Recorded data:
☆ ☆ ☆ ☆ ☆ ☆ ☆

(* ===== verification/ResourceGraph.v ===== *)
(** * The desired resource graph of a VM host

    Models [edge-shared-types/src/host_resources.rs], lines 15-499: validation
    of the desired graph (scope, networks, resources, dependency order),
    resource identifiers, the resource hierarchy derived from a graph, its
    validator, and the proposal that reconciles an installed graph with a
    desired one.  A Rust [BTreeSet] that only remembers what a loop has seen
    is a list with membership; a [BTreeMap] that is only read by key is a
    [gmap]. *)

From S2P Require Import Prelude RustStd HostTypes.

Section Graph.
Context `{Message FleetVmDesiredGraph} `{Message FleetResourceHierarchy}
  `{Message FleetVmDesiredNetwork} `{Message FleetVmDesiredResource} `{Sha256}.

(** [b.is_ascii_alphanumeric() || b == b'_' || b == b'-'] *)
Definition network_name_char (c : ascii) : bool :=
  is_ascii_alphanumeric c || one_of "_-" c.

Definition has_service (host : FleetHost) (service : string) : bool :=
  existsb (λ item, str_eqb (sel_compose_service item) service) (host_vm_containers host).

(** ** [validate_vm_desired_graph] *)

(** The loop over the services attached to one network; the state is [members]
    and [network_membership]. *)
Definition check_member (host : FleetHost) (st : list string * list string)
    (service : string) : res (list string * list string) :=
  let '(members, membership) := st in
  fail_if (negb (has_service host service) || mem service members
           || mem service membership) "VM_GRAPH_NETWORK_MEMBERSHIP_INVALID" ;;
  Ok (service :: members, service :: membership).

(** The loop over the networks; the state is [network_names] and
    [network_membership]. *)
Definition check_network (host : FleetHost) (project : string)
    (st : list string * list string) (network : FleetVmDesiredNetwork)
    : res (list string * list string) :=
  let '(names, membership) := st in
  fail_if (negb (str_eqb (dnet_compose_project network) project)
           || negb (str_eqb (dnet_driver network) "bridge")
           || str_empty (dnet_network_name network)
           || (64 <? slen (dnet_network_name network))
           || negb (str_all network_name_char (dnet_network_name network))
           || str_eqb (dnet_network_name network) "mesh_net"
           || mem (dnet_network_name network) names
           || is_empty (dnet_attached_services network))
    "VM_GRAPH_NETWORK_SCOPE_INVALID" ;;
  '(_, membership) ←
    try_fold (check_member host) ([], membership) (dnet_attached_services network);
  Ok (dnet_network_name network :: names, membership).

Definition image_ref_pinned (image : string) : bool :=
  match rsplit_once "@sha256:" image with
  | Some (name, sha) =>
      negb (str_empty name) && (slen sha =? 64) && str_all is_ascii_hexdigit sha
  | None => false
  end.

Definition digest_malformed (b : bytes) : bool := negb (blen b =? 32) || all_zero b.

Definition is_gateway (service : string) : bool :=
  str_eqb service "line1-gateway" || str_eqb service "line2-proxy".

(** The [match selector.compose_service] on the configuration digest *)
Definition check_config (service : string) (config : bytes) : res unit :=
  if is_gateway service && digest_malformed config then Err "VM_GRAPH_CONFIG_MISSING"
  else if str_eqb service "warp-egress" && negb (is_empty config)
  then Err "VM_GRAPH_WARP_CONFIG_FOREIGN"
  else if negb (is_empty config) && digest_malformed config
  then Err "VM_GRAPH_CONFIG_INVALID"
  else Ok tt.

(** The loop over the dependencies of one resource; the state is [deps]. *)
Definition check_dependency (host : FleetHost) (service : string)
    (deps : list string) (dep : string) : res (list string) :=
  fail_if (str_eqb dep service || negb (has_service host dep) || mem dep deps)
    "VM_GRAPH_DEPENDENCY_INVALID" ;;
  Ok (dep :: deps).

(** The loop over [graph.resources.iter().zip(&host.vm_containers)]; the state is
    [unique]. *)
Definition check_resource (host : FleetHost) (graph : FleetVmDesiredGraph)
    (unique : list string) (pair : FleetVmDesiredResource * FleetVmContainer)
    : res (list string) :=
  let '(row, selector) := pair in
  fail_if (negb (bool_decide (dres_resource row = Some selector))
           || mem (sel_compose_service selector) unique
           || (256 <? slen (dres_image_ref row))
           || negb (image_ref_pinned (dres_image_ref row))
           || (length (graph_resources graph) <? length (dres_dependencies row))%nat)
    "VM_GRAPH_RESOURCE_INVALID" ;;
  check_config (sel_compose_service selector) (dres_config_template_sha256 row) ;;
  try_fold (check_dependency host (sel_compose_service selector)) []
    (dres_dependencies row) ;;
  Ok (sel_compose_service selector :: unique).

(** [resource.resource.as_ref().unwrap().compose_service]: the [unwrap] follows a
    check that the option is [Some] (lemma [checked_rows]). *)
Definition service_of (row : FleetVmDesiredResource) : string :=
  match dres_resource row with Some sel => sel_compose_service sel | None => "" end.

☆ ☆ ☆ ☆ ☆ ☆ ☆

* What you need to do
Your job is to print exactly the lines that run from the top of the entries through the line with "and [network_membership]. *)", and no others.

* Answer box
(* ===== verification/ResourceGraph.v ===== *)
(** * The desired resource graph of a VM host

    Models [edge-shared-types/src/host_resources.rs], lines 15-499: validation
    of the desired graph (scope, networks, resources, dependency order),
    resource identifiers, the resource hierarchy derived from a graph, its
    validator, and the proposal that reconciles an installed graph with a
    desired one.  A Rust [BTreeSet] that only remembers what a loop has seen
    is a list with membership; a [BTreeMap] that is only read by key is a
    [gmap]. *)

From S2P Require Import Prelude RustStd HostTypes.

Section Graph.
Context `{Message FleetVmDesiredGraph} `{Message FleetResourceHierarchy}
  `{Message FleetVmDesiredNetwork} `{Message FleetVmDesiredResource} `{Sha256}.

(** [b.is_ascii_alphanumeric() || b == b'_' || b == b'-'] *)
Definition network_name_char (c : ascii) : bool :=
  is_ascii_alphanumeric c || one_of "_-" c.

Definition has_service (host : FleetHost) (service : string) : bool :=
  existsb (λ item, str_eqb (sel_compose_service item) service) (host_vm_containers host).

(** ** [validate_vm_desired_graph] *)

(** The loop over the services attached to one network; the state is [members]
    and [network_membership]. *)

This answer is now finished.